(* ===== verification/HttpClients.v ===== *)
(** * Many clients of the HTTP server ([src/access/http_server.c], [http_server_poll])

    The polled server as its clients see it.  The specification knows of a client only its
    socket, what its requests have left in the S3 request, and which answer is on the way to
    it; a poll completes writes, accepts, and answers the requests that have arrived.  The
    code, with its connections, parsers and buffers in an explicit memory, refines it.

    The socket layer may read the buffers of a write at any time from the write to its
    callback, and they are static: what they hold is looked at after every poll for as long as
    the write is pending.  A poll that answers nobody does not touch them. *)
From S2P Require Import Prelude Memory Triples HttpText AccessRoutes HttpResponse HttpParser HttpServer HttpSession.
From stdpp Require Import options.
Lemma start_triple k : (STRESS_NUM_OBJECTS + (3 * STRESS_NUM_OPS + 1) <= k)%nat →
  triple ∅ (stress_test_start obj_submit event) (λ wt N, process_owns accepts smooth faithful wt [] k N).
Proof.
  intros Hk. assert (¬ smooth → process_owns accepts smooth faithful (Stopped (-1)) [] k ∅) as Hfail.
  { intros Hn. right. exists (-1). split_and!; [done..|]. split; [by right|]. by split. }
  unfold stress_test_start. eapply triple_bind; [by apply (malloc_maybe [])|]. intros [self|] N [Hself Hn].
  2: { apply sep_drop_empty in Hself as ->. by apply triple_ret, Hfail, Hn. }
  clear Hn. eapply triple_bind; [by apply malloc_maybe|]. intros states N1 [H1 Hn1].
  eapply triple_bind; [by apply malloc_maybe|]. intros ops_at N2 [H2 Hn2].
  assert (states = None ∨ ops_at = None → triple N2 (_ ← mfree states; _ ← mfree ops_at; _ ← mfree (Some self); mret (Stopped (-1)))
    (λ wt N, process_owns accepts smooth faithful wt [] k N)) as Hclean.
  { intros Hno. eapply triple_bind; [exact (free_maybe _ _ _ _ (sep_pull 1 [_; maybe_block CStates states; _] _ _ eq_refl H2))|]. intros ? N3 H3.
    eapply triple_bind; [exact (free_maybe _ _ _ _ H3)|]. intros ? N4 H4.
    eapply triple_bind; [exact (free_maybe [] _ _ (Some self) H4)|]. intros ? N5 ->. apply triple_ret, Hfail. tauto. }
  destruct states as [sa|], ops_at as [oa|]; try (apply Hclean; tauto). clear Hclean Hn1 Hn2.
  set (ctx := StressCtx sa oa _ _ _ _ _ _).
  eapply (triple_bind _ _ _ (λ _ N3, sep (∅ :: ctx_blocks self ctx) N3)).
  { eapply triple_mono.
    - eapply triple_sep; [exact (sep_pull 2 [_; _; maybe_block _ (Some self)] _ _ eq_refl H2)|]. simpl.
      apply (triple_store _ _ _ (λ _ M, M = {[self := CStress ctx]})); [by rewrite lookup_singleton_eq|apply insert_singleton_eq].
    - intros ? N3 (M & H3 & ->). apply sep_empty. revert H3. apply sep_perm. apply (Permutation_cons eq_refl), Permutation_swap. }
  intros ? N3 H3. cbv beta in H3. pose proof num_objects_ok.
  destruct (generate_ops_ok STRESS_NUM_OPS (Z.of_nat STRESS_NUM_OBJECTS) 42) as [Hops Hnum]; [lia|].
  eapply with_ctx_triple; [exact H3|]. apply create_dispatch_triple; simpl; try lia.
  - split; try done. apply length_replicate.
  - unfold creating. simpl. lia.
  - by split.
Qed.
End triples.

(** ** The process *)

Section process_triples.
#[local] Set Default Proof Using "Type*".
Context {E : StorageEnv} {O : AllocOracle} {T : Tunables} `{!TunablesOk T}.
Context (env : list completion → answers).

(** Every submission is accepted; nothing fails but operations. *)
Definition accepting : Prop := ∀ log rq, an_submit (env log) rq = IO_SUCCESS.
Definition smooth : Prop := (∀ n, alloc_ok n = true) ∧ accepting ∧ (∀ log, an_event (env log) = true).

(** The engine returns what was just written. *)
Definition faithful : Prop := ∀ oid off len data d log buf,
  let answer := env (Completion (ObjWrite oid off len data) IO_SUCCESS d :: log) in
  let rq := ObjRead oid off len buf in
  length data = Z.to_nat len → an_result answer rq = IO_SUCCESS ∧ read_data rq (an_data answer rq) = data.

(** The most steps a process takes: the creations, three for an operation, and the shutdown. *)
Definition max_steps : nat := STRESS_NUM_OBJECTS + (3 * STRESS_NUM_OPS + 1).

Definition owns_process (k : nat) (pr : process) (N : gmap nat cell) : Prop :=
  let '(_, wt, log) := pr in process_owns accepting smooth faithful wt log k N.

(** The engine fills the buffer of a read. *)
Lemma fill_buffer_triple ctx p w data log rq cb k N raw :
  under_way smooth faithful ctx p w data log rq cb k → wrap_own p w data N →
  triple N (fill_buffer rq raw) (λ _ N', match cb with
    | VerifyCb => wrap_own p w (read_data rq raw) N' ∧ length (read_data rq raw) = Z.to_nat (op_len (w_op w))
    | _ => N' = N ∧ read_data rq raw = [] end).
Proof.
  intros Hu Hw. destruct cb.
  - apply creation_inv in Hu as (-> & _). by apply triple_ret.
  - apply operation_inv in Hu as (-> & _). unfold op_request, fill_buffer, read_data.
    destruct (op_kind_of (w_op w)); by apply triple_ret.
  - apply read_back_inv in Hu as (_ & _ & Hlen & b & ? & ? & Hb & _ & -> & _). unfold fill_buffer.
    eapply triple_bind; [by eapply load_buf_triple|].
    intros ? ? [-> ->]. rewrite decide_False by lia. eapply triple_mono; [by eapply store_buf_triple|].
    intros ? N' HN. split; [done|apply length_resize].
Qed.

◆ ◆ ◆ ◆ ◆ ◆ ◆

→ **EXERCISE REQUIREMENTS**: The response should hold exactly the lines starting at the line with "assert (states = None" and ending at the line with "let rq := ObjRead oid off len buf in", and no other line of the material above.

→ **ANSWER BOX**:
  assert (states = None ∨ ops_at = None → triple N2 (_ ← mfree states; _ ← mfree ops_at; _ ← mfree (Some self); mret (Stopped (-1)))
    (λ wt N, process_owns accepts smooth faithful wt [] k N)) as Hclean.
  { intros Hno. eapply triple_bind; [exact (free_maybe _ _ _ _ (sep_pull 1 [_; maybe_block CStates states; _] _ _ eq_refl H2))|]. intros ? N3 H3.
    eapply triple_bind; [exact (free_maybe _ _ _ _ H3)|]. intros ? N4 H4.
    eapply triple_bind; [exact (free_maybe [] _ _ (Some self) H4)|]. intros ? N5 ->. apply triple_ret, Hfail. tauto. }
  destruct states as [sa|], ops_at as [oa|]; try (apply Hclean; tauto). clear Hclean Hn1 Hn2.
  set (ctx := StressCtx sa oa _ _ _ _ _ _).
  eapply (triple_bind _ _ _ (λ _ N3, sep (∅ :: ctx_blocks self ctx) N3)).
  { eapply triple_mono.
    - eapply triple_sep; [exact (sep_pull 2 [_; _; maybe_block _ (Some self)] _ _ eq_refl H2)|]. simpl.
      apply (triple_store _ _ _ (λ _ M, M = {[self := CStress ctx]})); [by rewrite lookup_singleton_eq|apply insert_singleton_eq].
    - intros ? N3 (M & H3 & ->). apply sep_empty. revert H3. apply sep_perm. apply (Permutation_cons eq_refl), Permutation_swap. }
  intros ? N3 H3. cbv beta in H3. pose proof num_objects_ok.
  destruct (generate_ops_ok STRESS_NUM_OPS (Z.of_nat STRESS_NUM_OBJECTS) 42) as [Hops Hnum]; [lia|].
  eapply with_ctx_triple; [exact H3|]. apply create_dispatch_triple; simpl; try lia.
  - split; try done. apply length_replicate.
  - unfold creating. simpl. lia.
  - by split.
Qed.
End triples.

(** ** The process *)

Section process_triples.
#[local] Set Default Proof Using "Type*".
Context {E : StorageEnv} {O : AllocOracle} {T : Tunables} `{!TunablesOk T}.
Context (env : list completion → answers).

(** Every submission is accepted; nothing fails but operations. *)
Definition accepting : Prop := ∀ log rq, an_submit (env log) rq = IO_SUCCESS.
Definition smooth : Prop := (∀ n, alloc_ok n = true) ∧ accepting ∧ (∀ log, an_event (env log) = true).

(** The engine returns what was just written. *)
Definition faithful : Prop := ∀ oid off len data d log buf,
  let answer := env (Completion (ObjWrite oid off len data) IO_SUCCESS d :: log) in
  let rq := ObjRead oid off len buf in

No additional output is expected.